Data records =>
- - -

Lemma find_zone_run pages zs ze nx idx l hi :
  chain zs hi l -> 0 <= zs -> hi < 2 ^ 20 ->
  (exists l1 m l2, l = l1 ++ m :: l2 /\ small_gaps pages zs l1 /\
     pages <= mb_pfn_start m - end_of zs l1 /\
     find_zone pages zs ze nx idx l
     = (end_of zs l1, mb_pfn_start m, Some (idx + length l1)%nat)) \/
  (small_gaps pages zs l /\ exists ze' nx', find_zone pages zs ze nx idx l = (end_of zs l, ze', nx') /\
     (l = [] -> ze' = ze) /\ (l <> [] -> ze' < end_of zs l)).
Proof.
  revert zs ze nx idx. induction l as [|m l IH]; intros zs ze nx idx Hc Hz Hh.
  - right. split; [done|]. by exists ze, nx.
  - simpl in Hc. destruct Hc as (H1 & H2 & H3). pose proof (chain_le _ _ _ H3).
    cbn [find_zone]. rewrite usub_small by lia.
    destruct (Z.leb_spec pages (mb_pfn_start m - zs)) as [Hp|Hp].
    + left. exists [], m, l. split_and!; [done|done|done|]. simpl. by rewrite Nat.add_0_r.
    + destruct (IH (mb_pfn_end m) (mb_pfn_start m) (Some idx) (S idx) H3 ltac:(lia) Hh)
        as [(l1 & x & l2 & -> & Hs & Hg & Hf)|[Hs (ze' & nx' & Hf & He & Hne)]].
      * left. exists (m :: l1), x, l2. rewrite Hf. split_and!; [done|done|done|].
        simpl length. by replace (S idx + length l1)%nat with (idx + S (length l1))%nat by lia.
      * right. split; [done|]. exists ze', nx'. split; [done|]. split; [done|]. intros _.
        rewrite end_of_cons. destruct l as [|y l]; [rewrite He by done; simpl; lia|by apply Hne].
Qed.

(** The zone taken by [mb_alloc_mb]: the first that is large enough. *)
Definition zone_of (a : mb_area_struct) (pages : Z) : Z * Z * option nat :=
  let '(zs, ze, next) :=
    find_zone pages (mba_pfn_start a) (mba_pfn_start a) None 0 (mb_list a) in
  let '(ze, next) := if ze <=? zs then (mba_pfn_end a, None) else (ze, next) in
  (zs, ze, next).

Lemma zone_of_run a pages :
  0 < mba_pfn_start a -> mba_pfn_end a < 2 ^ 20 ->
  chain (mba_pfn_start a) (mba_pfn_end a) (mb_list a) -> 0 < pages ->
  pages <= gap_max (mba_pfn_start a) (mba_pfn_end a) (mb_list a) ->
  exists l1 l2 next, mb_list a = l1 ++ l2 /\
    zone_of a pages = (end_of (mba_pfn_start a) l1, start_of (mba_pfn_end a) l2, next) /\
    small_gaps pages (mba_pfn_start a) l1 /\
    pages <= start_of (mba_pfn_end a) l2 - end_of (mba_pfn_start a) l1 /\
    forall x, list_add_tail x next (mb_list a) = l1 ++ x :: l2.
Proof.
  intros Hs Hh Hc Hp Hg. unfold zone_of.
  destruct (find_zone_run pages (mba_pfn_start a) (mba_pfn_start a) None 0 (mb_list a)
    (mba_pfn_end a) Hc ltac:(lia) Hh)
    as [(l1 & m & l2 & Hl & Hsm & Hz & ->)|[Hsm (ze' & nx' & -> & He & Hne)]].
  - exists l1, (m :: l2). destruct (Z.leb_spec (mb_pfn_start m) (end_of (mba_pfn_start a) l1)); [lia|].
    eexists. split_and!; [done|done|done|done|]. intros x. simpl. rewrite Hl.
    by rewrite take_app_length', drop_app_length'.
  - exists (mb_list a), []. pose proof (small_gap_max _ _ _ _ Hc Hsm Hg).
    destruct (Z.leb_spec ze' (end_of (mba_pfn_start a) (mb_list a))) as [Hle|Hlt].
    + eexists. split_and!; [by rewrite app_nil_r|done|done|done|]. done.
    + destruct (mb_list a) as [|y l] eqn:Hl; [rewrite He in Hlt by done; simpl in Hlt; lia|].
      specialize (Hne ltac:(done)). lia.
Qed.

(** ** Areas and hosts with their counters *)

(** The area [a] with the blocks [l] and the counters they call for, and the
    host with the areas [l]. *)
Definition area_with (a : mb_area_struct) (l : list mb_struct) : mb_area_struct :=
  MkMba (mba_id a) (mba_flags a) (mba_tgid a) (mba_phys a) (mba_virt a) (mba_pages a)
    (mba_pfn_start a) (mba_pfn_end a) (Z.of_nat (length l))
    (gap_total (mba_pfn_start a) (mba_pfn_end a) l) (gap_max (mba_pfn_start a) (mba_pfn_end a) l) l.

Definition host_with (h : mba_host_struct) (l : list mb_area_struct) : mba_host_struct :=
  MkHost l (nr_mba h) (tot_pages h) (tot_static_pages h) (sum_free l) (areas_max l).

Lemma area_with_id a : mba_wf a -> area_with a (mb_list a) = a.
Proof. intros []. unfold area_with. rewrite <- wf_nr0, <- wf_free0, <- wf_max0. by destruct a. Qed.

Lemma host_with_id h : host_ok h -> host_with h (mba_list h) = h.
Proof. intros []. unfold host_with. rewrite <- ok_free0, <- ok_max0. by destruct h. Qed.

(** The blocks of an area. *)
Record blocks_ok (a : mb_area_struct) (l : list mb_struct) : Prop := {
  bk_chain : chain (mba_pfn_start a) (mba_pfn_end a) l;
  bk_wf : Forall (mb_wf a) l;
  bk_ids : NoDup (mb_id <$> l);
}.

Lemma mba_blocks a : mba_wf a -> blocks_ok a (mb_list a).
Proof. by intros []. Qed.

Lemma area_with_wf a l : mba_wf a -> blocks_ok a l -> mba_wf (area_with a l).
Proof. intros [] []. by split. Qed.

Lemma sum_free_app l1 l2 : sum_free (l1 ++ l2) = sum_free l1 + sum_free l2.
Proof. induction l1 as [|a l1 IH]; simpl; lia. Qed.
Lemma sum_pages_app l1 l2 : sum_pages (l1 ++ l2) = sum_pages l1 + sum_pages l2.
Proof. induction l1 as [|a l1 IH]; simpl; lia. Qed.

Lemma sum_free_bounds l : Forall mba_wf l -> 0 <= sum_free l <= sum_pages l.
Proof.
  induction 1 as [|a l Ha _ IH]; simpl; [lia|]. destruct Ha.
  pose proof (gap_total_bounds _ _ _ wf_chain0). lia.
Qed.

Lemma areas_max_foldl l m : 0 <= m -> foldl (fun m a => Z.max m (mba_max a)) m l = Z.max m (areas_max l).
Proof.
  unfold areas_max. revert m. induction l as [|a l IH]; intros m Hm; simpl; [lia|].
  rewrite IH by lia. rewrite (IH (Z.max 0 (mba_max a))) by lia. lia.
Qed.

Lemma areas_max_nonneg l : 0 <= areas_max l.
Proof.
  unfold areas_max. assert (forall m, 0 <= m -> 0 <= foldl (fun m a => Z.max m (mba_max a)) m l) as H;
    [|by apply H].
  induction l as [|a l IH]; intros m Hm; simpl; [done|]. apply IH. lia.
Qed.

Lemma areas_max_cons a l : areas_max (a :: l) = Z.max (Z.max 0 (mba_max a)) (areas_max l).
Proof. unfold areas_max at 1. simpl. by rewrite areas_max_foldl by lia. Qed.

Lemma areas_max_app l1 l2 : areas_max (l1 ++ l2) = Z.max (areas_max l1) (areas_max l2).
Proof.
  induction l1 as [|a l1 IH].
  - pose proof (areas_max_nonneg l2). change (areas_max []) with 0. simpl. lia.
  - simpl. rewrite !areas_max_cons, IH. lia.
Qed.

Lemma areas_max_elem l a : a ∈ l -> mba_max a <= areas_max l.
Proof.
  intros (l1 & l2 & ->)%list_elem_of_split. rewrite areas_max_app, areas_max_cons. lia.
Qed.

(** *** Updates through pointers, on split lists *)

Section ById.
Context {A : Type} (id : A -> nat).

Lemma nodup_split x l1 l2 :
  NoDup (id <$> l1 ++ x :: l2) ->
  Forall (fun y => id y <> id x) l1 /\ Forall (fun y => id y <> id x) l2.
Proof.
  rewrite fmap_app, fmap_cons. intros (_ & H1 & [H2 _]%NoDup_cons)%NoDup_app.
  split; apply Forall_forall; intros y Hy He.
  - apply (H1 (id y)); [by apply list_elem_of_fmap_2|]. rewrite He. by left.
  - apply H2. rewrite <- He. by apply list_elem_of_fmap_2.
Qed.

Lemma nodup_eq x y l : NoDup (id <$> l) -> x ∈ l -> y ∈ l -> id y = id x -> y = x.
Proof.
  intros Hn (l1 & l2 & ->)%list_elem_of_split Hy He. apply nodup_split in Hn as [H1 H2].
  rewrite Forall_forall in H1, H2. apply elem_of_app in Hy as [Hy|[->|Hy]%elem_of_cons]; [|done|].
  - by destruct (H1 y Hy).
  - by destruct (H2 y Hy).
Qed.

- - -

The problem => Word for word, please print every line from the beginning of the records to the line bearing "- right. split; [done|]. by exists ze, nx.", counting both ends and stopping there.

Reply =>
Lemma find_zone_run pages zs ze nx idx l hi :
  chain zs hi l -> 0 <= zs -> hi < 2 ^ 20 ->
  (exists l1 m l2, l = l1 ++ m :: l2 /\ small_gaps pages zs l1 /\
     pages <= mb_pfn_start m - end_of zs l1 /\
     find_zone pages zs ze nx idx l
     = (end_of zs l1, mb_pfn_start m, Some (idx + length l1)%nat)) \/
  (small_gaps pages zs l /\ exists ze' nx', find_zone pages zs ze nx idx l = (end_of zs l, ze', nx') /\
     (l = [] -> ze' = ze) /\ (l <> [] -> ze' < end_of zs l)).
Proof.
  revert zs ze nx idx. induction l as [|m l IH]; intros zs ze nx idx Hc Hz Hh.
  - right. split; [done|]. by exists ze, nx.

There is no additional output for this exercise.